ABSTRACT
Background
Although miR-410 acts as a cancer inducer in colorectal cancer, there is limited data on the clinical implications of miR-410 expression levels in patients. We hypothesized a link between miR-410 expression and its potential clinical values in patients with colorectal cancer.
Material and methods
120 colorectal cancer tissue specimens and 120 adjacent non-tumour tissues were obtained. Quantification of miR-410 expression levels was determined by, quantitative RT-PCR. Expression was analysed by clinical features.
Results
miR-410 was up-regulated in malignant tissues compared with corresponding normal tissues (P < 0.01), with TNM stage and lymph node metastasis (P = 0.03, P = 0.004, respectively), and with worse overall survival (P = 0.002).
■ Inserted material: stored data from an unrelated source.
(* ===== verification/Replan.v ===== *)
(** Re-planning (kx-coordinator state.rs and materialize.rs): when the children of
    a topology shaper have ended and some failed, the coordinator records a round
    with a corrected prompt and dispatches another shaper for it, at most three
    times; a restart rebuilds the chain from the recorded rounds. *)
From S2P Require Import Prelude Effects Utf8 CriticTypes Mote ContextItems Entry Journal Warrant Content DemoCodec ProjState ProjIndex ProjFold ProjHistory ProjQuery Materializer Scheduler Checkpoint Recovery Critic Digits Text ExactlyOnce Wire Workers Coordinator CoordSync Timers TimerFacts ReactShape Rerank.
Import JournalEntry.

Definition MAX_SHAPER_ROUNDS : Z := 4.
(** [failures.sort_by(|a, b| a.0.as_bytes().cmp(b.0.as_bytes()))], identities being distinct. *)
Definition round_failures (s : State) (children : list (MoteId * EdgeMeta)) : list (MoteId * option FailureReason) :=
  merge_sort key_le
    ((fun id => (id, failure_reason_of s id))
     <$> List.filter (fun id => bool_decide (state_of_id s id = MoteState.Failed)) children.*1).
Definition max_round (rounds : list ReplanRoundRecord) : option ReplanRoundRecord :=
  max_by (fun a b => Z.compare a.(ReplanRoundRecord.round) b.(ReplanRoundRecord.round)) rounds.
Definition round_zero (rounds : list ReplanRoundRecord) : option ReplanRoundRecord :=
  List.find (fun r => r.(ReplanRoundRecord.round) =? 0) rounds.
(** The failures the next round is planned for: [None] while there is none to plan. *)
Definition settled_failures (s : State) : option (ReplanRoundRecord * list (MoteId * option FailureReason)) :=
  match max_round s.(replan_rounds) with
  | None => None
  | Some latest =>
      let round := latest.(ReplanRoundRecord.round) in
      let shaper_id := latest.(ReplanRoundRecord.shaper_mote_id) in
      if MAX_SHAPER_ROUNDS <=? round + 1 then None
      else if existsb (fun r => r.(ReplanRoundRecord.round) =? round + 1) s.(replan_rounds) then None
      else if negb (bool_decide (state_of_id s shaper_id = MoteState.Committed)) then None
      else
        let children := children_of s shaper_id in
        if bool_decide (children = []) then None
        else if negb (forallb (fun c => is_terminal (state_of_id s c.1)) children) then None
        else match round_failures s children with
             | [] => None
             | failures => Some (latest, failures)
             end
  end.

Section Replan.
Context `{Blake3} `{!Bincode MoteDef} `{!Bincode WarrantSpec} `{!Bincode TopologyDecision}.
Context {J S : Type} `{!Journal J} `{!ContentStore S}.
Abbreviation C := (Core J S).
Abbreviation M := (comp C).

Definition materialize_replan_shaper (shaper : Mote) (warrant_ref : ContentRef) (warrant : WarrantSpec) (c : C) : C :=
  let c := persist_def shaper.(def) c in
  let c := with_projection (register_mote {|
             RegisterMote.mote_id := shaper.(Mote.mote_id); RegisterMote.nd_class := shaper.(def).(Mote.nd_class);
             RegisterMote.effect_pattern := shaper.(def).(Mote.effect_pattern); RegisterMote.critic_for := None;
             RegisterMote.is_topology_shaper := true; RegisterMote.parents := [];
             RegisterMote.warrant_ref := warrant_ref |} c.(projection)) c in
  with_dispatch (fun d => set_defs <[shaper.(Mote.mote_id) := (shaper, warrant)]>
                            (set_submitted ({[shaper.(Mote.mote_id)]} ∪.) d)) c.
Definition round_entry (anchor : ReplanRoundRecord) (next_round : Z) (shaper_id : MoteId) (corrected_ref : ContentRef)
    (failed_steps : list MoteId) : JournalEntry :=
  ReplanRound next_round shaper_id anchor.(ReplanRoundRecord.base_prompt_ref) corrected_ref
    anchor.(ReplanRoundRecord.warrant_ref) anchor.(ReplanRoundRecord.model_id) failed_steps None 0.
(** The next round, from the run's round 0. *)
Definition plan_round {E} (anchor latest : ReplanRoundRecord) (failures : list (MoteId * option FailureReason))
    : M unit E := fun c =>
  match core_get anchor.(ReplanRoundRecord.base_prompt_ref) c with
  | None => (Ok tt, c)
  | Some base_prompt =>
      if negb (utf8_valid base_prompt) then (Ok tt, c)
      else
        match core_get anchor.(ReplanRoundRecord.warrant_ref) c ≫= decode_warrant with
        | None => (Ok tt, c)
        | Some warrant =>
            let next_round := latest.(ReplanRoundRecord.round) + 1 in
            let corrected := corrected_prompt base_prompt failures in
            match store_write corrected c with
            | (None, c) => (Ok tt, c)
            | (Some corrected_ref, c) =>
                let shaper := build_replan_shaper anchor.(ReplanRoundRecord.model_id) corrected next_round in
                match core_append (round_entry anchor next_round shaper.(Mote.mote_id) corrected_ref failures.*1) c with
                | (Ok durable, c) =>
                    match fold_new durable c with
                    | (Ok _, c) => (Ok tt, materialize_replan_shaper shaper anchor.(ReplanRoundRecord.warrant_ref) warrant c)
                    | (Err _, c) => (Ok tt, c)
                    | (Panic, c) => (Panic, c)
                    end
                | (Err _, c) => (Ok tt, c)
                | (Panic, c) => (Panic, c)
                end
            end
        end
  end.
Definition settle_replan_rounds {E} : M unit E := fun c =>
  match c.(core_store), round_zero c.(projection).(replan_rounds), settled_failures c.(projection) with
  | Some _, Some anchor, Some (latest, failures) => plan_round anchor latest failures c
  | _, _, _ => (Ok tt, c)
  end.

(** ** Recovery *)
Definition rebuild_replan_shaper (store : S) (record : ReplanRoundRecord) : option (Mote * WarrantSpec) :=
  match get store record.(ReplanRoundRecord.corrected_prompt_ref) with
  | None => None
  | Some prompt =>
      if negb (utf8_valid prompt) then None
      else
        match get store record.(ReplanRoundRecord.warrant_ref) ≫= decode_warrant with
        | None => None
        | Some warrant =>
            if negb (bool_decide (Warrant.warrant_ref_of warrant = record.(ReplanRoundRecord.warrant_ref))) then None
            else
              let mote := build_replan_shaper record.(ReplanRoundRecord.model_id) prompt record.(ReplanRoundRecord.round) in
              if bool_decide (mote.(Mote.mote_id) = record.(ReplanRoundRecord.shaper_mote_id)) then Some (mote, warrant)
              else None
        end
  end.
(** Phase A for one round: the children of a committed shaper are registered again. *)
Definition restore_children (roles : bytes -> option Role) (r : ReplanRoundRecord) (c : C) : C :=
  if negb (bool_decide (state_of_id c.(projection) r.(ReplanRoundRecord.shaper_mote_id) = MoteState.Committed)) then c
  else
    match c.(core_store) with
    | None => c
    | Some store =>
        match rebuild_replan_shaper store r with
        | Some (shaper, warrant) => materialize_committed_shaper store roles shaper.(Mote.mote_id) shaper.(def) warrant c
        | None => c
        end
    end.
(** Phase B: the shaper of the latest round, if it is still to run. *)
Definition restore_shaper (r : ReplanRoundRecord) (c : C) : C :=
  if bool_decide (state_of_id c.(projection) r.(ReplanRoundRecord.shaper_mote_id) = MoteState.Committed) then c
  else
    match c.(core_store) with
    | None => c
    | Some store =>
        match rebuild_replan_shaper store r with
        | Some (shaper, warrant) => materialize_replan_shaper shaper r.(ReplanRoundRecord.warrant_ref) warrant c
        | None => c
        end
    end.
Definition recover_replan_chain {E} (roles : option (bytes -> option Role)) : M unit E := fun c =>
  match c.(core_store), roles with
  | Some _, Some roles =>
      let rounds := List.filter (fun r => 1 <=? r.(ReplanRoundRecord.round)) c.(projection).(replan_rounds) in
      match c.(projection).(replan_rounds) with
      | [] => (Ok tt, c)
      | _ =>
          let c := foldl (fun c r => restore_children roles r c) c rounds in
          let c := match max_round rounds with Some latest => restore_shaper latest c | None => c end in
          settle_replan_rounds c
      end
  | _, _ => (Ok tt, c)
  end.
End Replan.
Multivariate survival analysis identified it as an independent risk factor for outcome (P = 0.021, HR = 2.19; 95% CI = 1.12–4.25).
Conclusion
Compared to normal non-cancerous tissues, miR-410 was overexpressed in tumour tissues and is independently associated with the unfavourable outcome. Levels of MiR-410 might a useful laboratory tool in managing and predicting the prognosis of colorectal cancer.
Acknowledgements
The authors of this research are grateful to all individuals participating in the study.
Disclosure statement
The authors have no conflict of interest to declare.